Cyclists Riding Between Busses

Surprisingly, the use of a bicycle as a getaway vehicle is on the rise. This is probably because robbers can’t flee quickly enough on foot, and a motor vehicle would be too easy to identify.

A bicycle provides the best of both worlds: it moves faster than anyone could run and it is difficult to identify. A well masked robber could jump onto a waiting bicycle and make it out of the sight of witnesses in a matter of minutes.

And, of course, bicycles can be ridden across grassy areas and onto walkways and sidewalks. A motor vehicle would not be able to follow the thief.

One recent high profile case in New York featured “a flurry of armed robberies in Westchester and Putnam counties.” Banks, gas stations and convenience stores were all struck.

According to an article on this topic, “Several of the highest profile cases were closed by arrests in Rye, Eastchester and in Dutchess County, where the so-called ‘bicycle bandit’ confessed Thursday to 15 robberies in four counties. Those armed robberies included seven gas stations and stores in Peekskill, Ossining, Mount Kisco, Scarsdale and Eastchester in Westchester County as well as Deli Land in Kent, Putnam County.”

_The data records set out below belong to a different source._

Section loop.
Context {St : Type}.
(** What the other side sends after a message has reached it, [None] when the
    message cannot be written; and the rows that one result may have. *)
Variables (peer : St -> bytes -> res (option (bytes * St))) (fuel : nat).

(** [unread] is what has arrived and was not read. *)
Fixpoint cli_loop (lines : list bytes) (st : St) (unread : bytes) : res (list shown * cli_end) :=
  match lines with
  | [] => Ok ([], EndInput)
  | l :: lines =>
      let line := TrimSpace l in
      if bool_decide (line = []) then cli_loop lines st unread
      else if is_exit line then Ok ([], EndExit)
      else
        r ← peer st (cli_request line);
        match r with
        | None => Ok ([], EndWrite)
        | Some (answer, st) =>
            match cli_read (unread ++ answer) with
            | inl e => Ok ([], e)
            | inr (msgType, body, unread) =>
                x ← cli_show fuel msgType body;
                '(xs, e) ← cli_loop lines st unread; Ok (x :: xs, e)
            end
        end
  end.

(** [main]: the exit code and what is shown; [dial] is the connection. *)
Definition cli_main (args : list bytes) (dial : option St) (stdin : bytes) : res (Z * list shown) :=
  if len args <? 2 then Ok (1, [])
  else
    match dial with
    | None => Ok (1, [])
    | Some st => '(xs, _) ← cli_loop (scan_lines stdin) st []; Ok (0, xs)
    end.
End loop.

(** * Reading what the server writes *)

Lemma cli_read_message t body rest : len body < 4294967296 ->
  cli_read (EncodeMessage t body ++ rest) = inr (t, body, rest).
Proof.
  intros Hl. pose proof (len_nonneg body). pose proof (len_nonneg rest). unfold EncodeMessage. rewrite u32_id by lia.
  set (h := be_bytes 4 (len body)). assert (List.length h = 4%nat) as Hh.
  { pose proof (len_be_bytes 4 (len body)) as E. unfold len in E at 1. subst h. lia. }
  unfold cli_read. cbn [app]. rewrite <-app_assoc, len_cons, !len_app.
  assert (len h = 4) as -> by (unfold len; lia). rewrite (proj2 (Z.ltb_ge _ _)) by lia.
  change (drop 1 (t :: h ++ body ++ rest)) with (h ++ body ++ rest).
  change (drop 5 (t :: h ++ body ++ rest)) with (drop 4 (h ++ body ++ rest)). cbv zeta.
  assert (take 4 (h ++ body ++ rest) = h) as -> by (rewrite <-Hh; apply take_app_length).
  assert (drop 4 (h ++ body ++ rest) = body ++ rest) as -> by (rewrite <-Hh; apply drop_app_length). subst h.
  rewrite be_val_bytes by (change (256 ^ Z.of_nat 4) with 4294967296; lia).
  rewrite len_app, (proj2 (Z.ltb_ge _ _)) by lia. unfold len. rewrite Nat2Z.id.
  by rewrite take_app_length, drop_app_length.
Qed.

(** * The client and the server *)

Section conversation.
Context {S : Type} `{Storage S}.
Variables (fmt_g : Z -> bytes) (err_text : srv_error -> bytes) (fuel pfuel : nat).
Implicit Types s : Server S.

(** The session on connection [pc] as the other side: a message arrives at once. *)
Definition session_peer (pc : Z) s (msg : bytes) : res (option (bytes * Server S)) :=
  '(out, s) ← session fmt_g err_text fuel s pc (reads_of 4096 [Some msg]); Ok (Some (concat out, s)).

(** What the user is to see of the result of a statement. *)
Inductive answer : sql_error + result -> shown -> Prop :=
| ans_error e : len (err_text (ErrSql e)) < 4294967296 -> answer (inl e) (ShowError (err_text (ErrSql e)))
| ans_none : answer (inr RNone) ShowOK
| ans_text : answer (inr RText) ShowOK
| ans_empty : answer (inr (RRows [])) (ShowTable (Some ([], [])))
| ans_rows l cols rows : result_rows fmt_g l [] [] = Ok (cols, rows) ->
    (0 < List.length cols)%nat -> len cols <= 255 -> Forall str_ok cols ->
    Forall (fun row => Forall (fun c => str_ok (row_get row c)) cols) rows -> (List.length rows <= pfuel)%nat ->
    len (result_body cols rows) < 4294967296 ->
    answer (inr (RRows l)) (ShowTable (Some (cols, (fun row => row_get row <$> cols) <$> rows))).

(** The statements of the lines run on the database, one after the other up to
    EXIT or QUIT; blank lines are left out, and no statement exceeds 4091 bytes. *)
Inductive converses : Server S -> list bytes -> list shown -> Prop :=
| conv_nil s : converses s [] []
| conv_blank s l lines xs : TrimSpace l = [] -> converses s lines xs -> converses s (l :: lines) xs
| conv_exit s l lines : TrimSpace l <> [] -> is_exit (TrimSpace l) = true -> converses s (l :: lines) []
| conv_query s l lines r db x xs :
    TrimSpace l <> [] -> is_exit (TrimSpace l) = false -> len (TrimSpace l) <= 4091 ->
    ExecuteRaw fuel (srv_db s) (TrimSpace l) = Ok (r, db) -> answer r x ->
    converses (set_db s db) lines xs -> converses s (l :: lines) (x :: xs).

(** The answer of the server to a statement, read and shown by the client. *)
Lemma query_shown s q r db x : ExecuteRaw fuel (srv_db s) q = Ok (r, db) -> answer r x ->
  exists t body, handleQuery fmt_g err_text fuel s q = Ok (EncodeMessage t body, set_db s db) /\
    len body < 4294967296 /\ cli_show pfuel t body = Ok x.
Proof.
  intros E Ha. unfold handleQuery. rewrite E, bind_ok. cbv zeta.
  destruct Ha as [e Hl| | | |l cols rows Er H0 H255 Hc Hr Hf Hb].
  - by eexists MsgError, _.
  - by eexists MsgReady, _.
  - by eexists MsgReady, _.
  - cbn [result_rows]. rewrite bind_ok. exists MsgResult, [0]. split; [done|]. split; [done|]. by destruct pfuel.
  - rewrite Er, bind_ok. exists MsgResult, (result_body cols rows). split; [done|]. split; [done|].
    unfold cli_show. rewrite Z.eqb_refl, printResult_body, bind_ok by done. done.
Qed.

Lemma peer_query s pc c q : heap (srv_pool s) !! pc = Some c -> len q <= 4091 ->
  session_peer pc s (cli_request q) = '(o, s) ← handleQuery fmt_g err_text fuel s q; Ok (Some (o, s)).
Proof.
  intros Hc Hl. unfold session_peer. change (cli_request q) with (EncodeMessage MsgQuery q).
  rewrite reads_short by (rewrite len_EncodeMessage; lia). rewrite session_cons, <-(app_nil_r (EncodeMessage _ _)).
  rewrite step_message by lia. unfold handleMessage. rewrite Hc. cbn [of_option]. rewrite bind_ok.
  change (MsgQuery =? MsgQuery) with true. cbv iota.
  destruct (handleQuery _ _ _ s q) as [[o s']| |]; [|done|done]. rewrite bind_ok. cbn [reads_of session concat]. rewrite !bind_ok. cbn [concat]. by rewrite app_nil_r.
Qed.

Lemma loop_converses pc s lines xs : converses s lines xs -> is_Some (heap (srv_pool s) !! pc) ->
  exists e, cli_loop (session_peer pc) pfuel lines s [] = Ok (xs, e) /\ (e = EndInput \/ e = EndExit).
Proof.
  induction 1 as [s|s l lines xs Hl _ IH|s l lines Hne Hex|s l lines r db x xs Hne Hex Hlen E Ha _ IH]; intros Hpc; cbn [cli_loop].
  - eauto.
  - rewrite bool_decide_true by done. by apply IH.
  - rewrite bool_decide_false, Hex by done. eauto.
  - rewrite bool_decide_false, Hex by done. destruct Hpc as [c Hc]. rewrite (peer_query s pc c) by done.
    destruct (query_shown s _ r db x E Ha) as (t & body & -> & Hb & Hs). rewrite !bind_ok.
    rewrite app_nil_l, <-(app_nil_r (EncodeMessage t body)), cli_read_message, Hs, bind_ok by done.
    destruct IH as (e & -> & He); [by exists c|]. rewrite bind_ok. eauto.
Qed.

(** C10: the client against a session of the server, when each line of its input is,
    without the space around it, empty, EXIT or QUIT, or a statement of at most
    4091 bytes that runs on the database without a panic and whose result can be
    sent (no rows, or rows with a value for each of at most 255 columns, with
    texts below 64 kilobytes): the client shows for each statement the text of
    its error, OK, or the table of its result, each statement run on the database
    that the ones before it left, and ends with code 0 at the end of the input, at
    EXIT or at QUIT. (A row that the program itself has inserted lacks the values
    of its primary key, so that a SELECT that finds it is not such a statement:
    it panics, [selected_row_panics].) *)
Theorem client_shows_results pc s stdin xs args :
  is_Some (heap (srv_pool s) !! pc) -> converses s (scan_lines stdin) xs -> 2 <= len args ->
  cli_main (session_peer pc) pfuel args (Some s) stdin = Ok (0, xs).
Proof.
  intros Hpc Hc Ha. unfold cli_main. rewrite (proj2 (Z.ltb_ge _ _)) by lia. destruct (loop_converses pc s _ xs Hc Hpc) as (e & -> & _). by rewrite bind_ok.
Qed.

The robber used a BB gun for a weapon and fled on a black BMX bicycle. He wasn’t however caught on the bicycle, as one might expect. The arrest was described as follows:

“He was pulled over in a red Ford pickup by a state trooper for a malfunctioning tail light. The trooper found a black BMX bike in the pickup’s bed and a black BB gun inside. In each robbery, the suspect covered his face with a black scarf and wore gloves with a black ‘X’ on the back.”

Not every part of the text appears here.